A cura di Federico Di Matteo

Da quattro miliardi e mezzo di anni il Sole scalda il nostro pianeta – i suoi raggi sono carichi di energia termica, ma solo negli ultimi decenni si è compreso che quest’ultima potesse essere convertita in energia elettrica, sfruttando tutta la potenza della nostra stella.

Esistono due sistemi per far ciò:

-Solare a Concentrazione: grazie a degli specchi la luce viene concentrata in un unico punto (simile a quando usi una lente di ingrandimento per accendere il fuoco) che si scalda così tanto da poter alimentare una centrale termo-elettrica, che consuma combustibili fossili per raggiungere simili temperature.

Impianto Solare a Concentrazione; la torre è il ricevitore centrale. Fonte: Lifegate

-Fotovoltaico: l’energia dei raggi solari, detta fotoni, in particolari condizioni può colpire direttamente gli atomi, eccitandoli e facendoli “scappare” dal proprio atomo; incanalandoli in un circuito si crea un flusso di elettroni, ovvero l’elettricità. Questo è detto per l’appunto effetto fotovoltaico, e tra i materiali in cui ciò avviene il più utilizzato è il Silicio.
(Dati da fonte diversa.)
(** ** Execution *)
Section Execution.
(** The gzip encoder ([flate2]). *)
Context (gzip : list Z -> list Z).
Definition gzip_log_file (source_path rotated_path : string) : HM unit :=
  _ ← stat_file (LogIo "open log file for compression") source_path;
  let temp_path := with_file_name rotated_path
    (default "rotated.log.gz"%string (path_file_name rotated_path) +:+ ".tmp") in
  _ ← write_contents (LogIo "create compressed rotated log file") temp_path [];
  data ← contents source_path;
  _ ← write_contents (LogIo "compress rotated log file") temp_path (gzip data);
  _ ← stat_file (LogIo "finish compressed rotated log file") temp_path;
  _ ← stat_file (LogIo "sync compressed rotated log file") temp_path;
  _ ← rename (LogIo "publish compressed rotated log file") temp_path rotated_path;
  remove_file (LogIo "delete compressed source log file") source_path.
(** [for generation in (1..max).rev()], from [g] down. *)
Fixpoint shift_generations (source_path : string) (c : LogRotationCompression) (g : nat) : HM unit :=
  match g with
  | O => mret tt
  | S g' =>
      let from := rotated_log_path source_path (Z.of_nat g) c in
      present ← path_exists from;
      _ ← (if (present : bool)
           then rename (LogIo "shift rotated log file") from (rotated_log_path source_path (Z.of_nat g + 1) c)
           else mret tt);
      shift_generations source_path c g'
  end.
(** One iteration of [execute]: the path it reports, if any. *)
Definition rotate_source (max : Z) (c : LogRotationCompression) (source_path : string) : HM (option string) :=
  if max =? 0 then
    _ ← remove_file (LogIo "delete oversized log file") source_path; mret None
  else
    let last := rotated_log_path source_path max c in
    expired ← path_exists last;
    _ ← (if (expired : bool) then remove_file (LogIo "delete expired rotated log file") last else mret tt);
    _ ← shift_generations source_path c (Z.to_nat (max - 1));
    let rotated_path := rotated_log_path source_path 1 c in
    _ ← match c with
        | NoCompression => rename (LogIo "rotate log file") source_path rotated_path
        | GzipCompression => gzip_log_file source_path rotated_path
        end;
    mret (Some rotated_path).
Fixpoint execute_loop (max : Z) (c : LogRotationCompression) (sources rotated : list string) : HM (list string) :=
  match sources with
  | [] => mret rotated
  | s :: sources =>
      r ← rotate_source max c s;
      execute_loop max c sources (match r with Some p => rotated ++ [p] | None => rotated end)
  end.
Definition log_rotation_execute (p : LogRotationPlan) : HM (list string) :=
  execute_loop p.(lr_max_rotated_files) p.(lr_compression) p.(lr_rotate) [].
End Execution.

(** ** The rotated names *)
Definition suffix_of (c : LogRotationCompression) : string :=
  match c with NoCompression => EmptyString | GzipCompression => ".gz" end.
(** The source path with its extension, [log] when it has none. *)
Definition log_base (p : string) : string :=
  match path_file_name p with
  | Some n => (split_dir p).1 +:+ (split_name n).1 +:+ "." +:+ default "log"%string (split_name n).2
  | None => p
  end.
Lemma print_dec_no c k : 0 <= k -> is_ascii_digit c = false -> contains c (print_dec k) = false.
Proof. intros Hk Hc. by apply digits_no_byte, print_dec_digits. Qed.
Lemma print_dec_length k : (0 < String.length (print_dec k))%nat.
Proof. pose proof (print_dec_nonempty k). destruct (print_dec k); [done|cbn; lia]. Qed.
Lemma rotated_log_path_eq p k c :
  is_Some (path_file_name p) -> 0 <= k ->
  rotated_log_path p k c = log_base p +:+ "." +:+ print_dec k +:+ suffix_of c.
Proof.
  intros [n En] Hk. unfold rotated_log_path, log_base. rewrite En.
  assert (Hextp : extension p = (split_name n).2) by (unfold extension; by rewrite En).
  assert (Hw : forall x, with_extension p x = (split_dir p).1 +:+ (split_name n).1 +:+
    (if is_empty x then EmptyString else "." +:+ x)) by (intros; unfold with_extension; by rewrite En).
  rewrite Hextp, Hw.
  destruct (file_name_sound p n En) as (Hn & Hd & Hs & _). destruct (split_name_sound n Hn) as [Hst Hnn].
  assert (Hsl : contains "/" ((split_name n).1 +:+ "." +:+ default "log"%string (split_name n).2) = false).
  { rewrite Hnn in Hs. rewrite contains_app in Hs |- *. apply orb_false_iff in Hs as [-> Hs]. cbn [orb].
    by destruct (split_name n).2. }
  assert (Hext : is_empty (default "log"%string (split_name n).2 +:+ "." +:+ print_dec k) = false).
  { apply is_empty_false. by destruct (default _ _). }
  rewrite Hext. set (e := default "log"%string (split_name n).2) in *. set (st := (split_name n).1) in *.
  assert (Hrot : (split_dir p).1 +:+ st +:+ "." +:+ e +:+ "." +:+ print_dec k
    = (split_dir p).1 +:+ ((st +:+ "." +:+ e) +:+ "." +:+ print_dec k)) by by rewrite !append_assoc.
  destruct c; cbn [suffix_of]; [by rewrite append_nil_r, Hrot, !append_assoc|].
  rewrite Hrot. unfold with_extension, extension.
  destruct (file_name_app (split_dir p).1 ((st +:+ "." +:+ e) +:+ "." +:+ print_dec k) Hd) as [-> ->].
  { rewrite contains_app, Hsl. change (contains "/" (print_dec k) = false). by apply print_dec_no. }
  { rewrite !length_append. pose proof (print_dec_length k). destruct st; [done|cbn; lia]. }
  cbn [mbind option_bind].
  destruct (split_name_ext (st +:+ "." +:+ e) (print_dec k)) as [->|E].
  { by destruct st. } { by apply print_dec_no. }
  - cbn [fst snd from_option id]. unfold id. replace (is_empty (print_dec k +:+ ".gz")) with false; [by rewrite !append_assoc|].
    symmetry. apply is_empty_false. pose proof (print_dec_nonempty k). by destruct (print_dec k).
  - apply (f_equal String.length) in E. rewrite !length_append in E. pose proof (print_dec_length k).
    destruct st; [done|cbn in E; lia].
Qed.
(** ** Operations *)
(** The common part of [create] and [restore]: [start] is the driver's call. *)
Definition start_session (operation : string) (start : D -> D * result Error RuntimeCreatedSandbox)
    (env : Surroundings) (q : SingleNodeCreateRequest) : M RuntimeCreatedSandbox :=
  _ ← check_disk_pressure operation env;
  let sandbox_id := q.(cr_sandbox_id) in
  let timeout := default (from_mins 5) q.(cr_timeout) in
  _ ← on_scheduler (fun s => scheduler_admit s sandbox_id q.(cr_resources));
  _ ← need_driver;
  created ← undo_on_error (on_driver start) (release_session sandbox_id);
  let now := now_unix_seconds env.(en_clock) in
  let session := mk_active created.(rc_sandbox_id) q.(cr_template_id) created.(rc_client_id)
    created.(rc_envd_access_token) now (deadline now timeout) q.(cr_resources) true in
  or_clean (on_state (upsert_active session))
    (fun e =>
       _ ← need_driver;
       _ ← ignore (on_driver (drv_delete created.(rc_sandbox_id)));
       _ ← ignore (release_session sandbox_id);
       raise e)
    created.
Definition create (env : Surroundings) (q : SingleNodeCreateRequest) : M RuntimeCreatedSandbox :=
  start_session "sandbox create" (drv_create q) env q.
Definition restore (env : Surroundings) (q : SingleNodeCreateRequest) (snapshot : SnapshotRecord) : M RuntimeCreatedSandbox :=
  start_session "sandbox restore" (drv_restore q snapshot) env q.
Definition delete_session (sandbox_id : string) : M unit :=
  _ ← on_state (ensure_active sandbox_id);
  _ ← on_driver (drv_delete sandbox_id);
  _ ← on_state (remove_active sandbox_id);
  _ ← release_session sandbox_id;
  mret tt.
Definition get_session (sandbox_id : string) : M SandboxSession :=
  _ ← on_state (ensure_active sandbox_id);
  mret (mk_session sandbox_id Running).
Definition snapshot_with_metadata (env : Surroundings) (sandbox_id : string) (name : option string)
    (metadata : TemplateMetadata) : M RuntimeSnapshotRef :=
  _ ← check_disk_pressure "sandbox snapshot" env;
  _ ← on_state (ensure_active sandbox_id);
  snapshot ← on_driver (drv_snapshot sandbox_id name);
  or_clean (on_state (upsert_snapshot (snapshot_record_from_ref sandbox_id name metadata snapshot)))
    (fun e =>
       _ ← need_driver;
       _ ← ignore (on_driver (drv_delete_snapshot snapshot.(rs_snapshot_id)));
       raise e)
    snapshot.
Definition snapshot_session (env : Surroundings) (sandbox_id : string) (name : option string) : M RuntimeSnapshotRef :=
  snapshot_with_metadata env sandbox_id name template_metadata_default.
Definition delete_snapshot (snapshot_id : string) : M unit :=
  _ ← on_state (ensure_snapshot snapshot_id);
  _ ← on_driver (drv_delete_snapshot snapshot_id);
  on_state (remove_snapshot snapshot_id).
Definition run_command (sandbox_id : string) (request : CommandRequest) : M CommandOutput :=
  _ ← on_state (ensure_active sandbox_id);
  on_driver (drv_run_command sandbox_id request).
(** The seven process operations differ in the call they pass on. *)
Definition process_call (sandbox_id : string) (c : ProcessCall) : M ProcessReply :=
  _ ← on_state (ensure_active sandbox_id);
  on_driver (drv_process sandbox_id c).
Definition start_template_command (sandbox_id command : string) (envs : gmap string string) : M unit :=
  _ ← on_state (ensure_active sandbox_id);
  on_driver (drv_start_template_command sandbox_id command envs).
Section Template.
(** [String::from_utf8_lossy]. *)
Context (from_utf8_lossy : list Z -> string).
Definition print_i32 (n : Z) : string := if n <? 0 then "-" +:+ print_dec (- n) else print_dec n.
Definition run_template_start (sandbox_id : string) (metadata : TemplateMetadata) (envs : gmap string string) : M unit :=
  _ ← on_state (ensure_active sandbox_id);
  _ ← match metadata.(tm_start_cmd) with
      | Some command => on_driver (drv_start_template_command sandbox_id command envs)
      | None => mret tt
      end;
  match metadata.(tm_ready_cmd) with
  | Some command =>
      output ← on_driver (drv_run_command sandbox_id (mk_command_request command (Some "/"%string) envs None []));
      if command_success output then mret tt
      else raise (TemplateBuildFailed ("template ready command exited " +:+ print_i32 output.(co_exit_code) +:+ ": "
             +:+ from_utf8_lossy output.(co_stderr)))
  | None => mret tt
  end.
End Template.
Definition update_deadline (env : Surroundings) (sandbox_id : string) (timeout_from_now : Z) : M unit :=
  let end_at := deadline (now_unix_seconds env.(en_clock)) timeout_from_now in
  on_state (fun files =>
    original ← on_store load_active;
    match set_deadline sandbox_id end_at original with
    | None => pm_fail (sandbox_missing sandbox_id)
    | Some active => replace_active files original active
    end).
Funzionamento Fotovoltaico. Fonte: fv-fotovoltaico.blogspot

Già ai tempi dell’Impero Romano si era concepito una fonte di riscaldamento basato sulla luce del Sole (tutt’oggi utilizzato), ma la storia moderna di questa energia inizia nel 1839, quando Edmund Becquerel scopri l’effetto fotovoltaico, che dal punto di vista teorico portò Albert Einstein a sviluppare la teoria della doppia natura della luce, energia e materia al contempo, che gli valse il premio Nobel nel 1921.

Le applicazioni pratiche aspettarono il 1953 quando Gerald Pearson creò la prima cella al silicio – progenitore di quelle attuali, ma decisamente meno performante – che pochi anni più tardi, nel 1957, venne utilizzata sui satelliti nella competizione tra americani e sovietici per il predominio dello spazio.

Satellite con pannelli solari. Fonte: Comitato Leonardo

La spinta decisiva venne dagli shock petroliferi degli anni ’70: i paesi occidentali per la prima volta dovettero rendersi conto che il petrolio è una risorsa scarsa e non sempre immediatamente disponibile, e così le tecnologie volte a sfruttare l’energia solare ricevettero nuovo impulso.

L’energia solare è quella in maggior crescita tra le rinnovabili, e la seconda più utilizzata (in prima posizione troviamo l’idroelettrico). Ha tuttavia un rendimento ancora basso: in media solo il 20% dell’energia dei raggi solari riesce ad essere convertita in elettricità.

A fine 2018 la potenza installata nel mondo era di 564 GW (circa 10 volte il picco energetico italiano), cresciuta del 24% rispetto al 2017. l’Asia ha continuato a dominare l’espansione globale, con un aumento di 64 GW (circa il 70% dell’espansione globale nel 2018). Come nel 2017, Cina, India, Giappone e Corea del Sud sono stati in prima fila, mentre altri importanti aumenti sono stati registrati negli Stati Uniti (+8,4 GW), in Australia (+3,8 GW) e in Germania (+3,6 GW) e altri mercati caldi per il FV, anche se più piccoli, sono stati Brasile, Egitto, Pakistan, Messico, Turchia e Paesi Bassi.

Potenza installata rinnovabili. Fonte: Qualenergia

Il Report Renewables 2019 dell’IEA (International Energy Agency) prevede che la capacità totale mondiale di energia da fonti rinnovabili crescerà del 50% nei prossimi 5 anni, e che il 60% sarà data dall’energia solare.

Il fotovoltaico non è però ad impatto zero; per la realizzazione di un impianto è necessaria l’estrazione del quarzo, e ricordiamo che il settore minerario è uno dei più inquinanti. Il quarzo andrà poi lavorato in fornaci ad altissime temperature, che richiederanno un notevole dispendio di combustibili fossili. Va inoltre considerato che il paese più sviluppato nella produzione di pannelli è la Cina, dove non vi sono politiche ambientali stringenti, concedendo a queste fornaci di impattare maggiormente sull’atmosfera.

Consumi per la produzione dei pannelli fotovoltaici, per regione e tipologia. Fonte: Pinterest

Oltretutto la realizzazione di grandi impianti solari occupa vaste aree di terreno, distruggendone il suolo. Nonostante ciò risulta una tecnologia con un Carbon Footprint negativo: la quantità di emissioni generate per produrre i pannelli sono notevolmente minori di quelle risparmiate durante il suo funzionamento.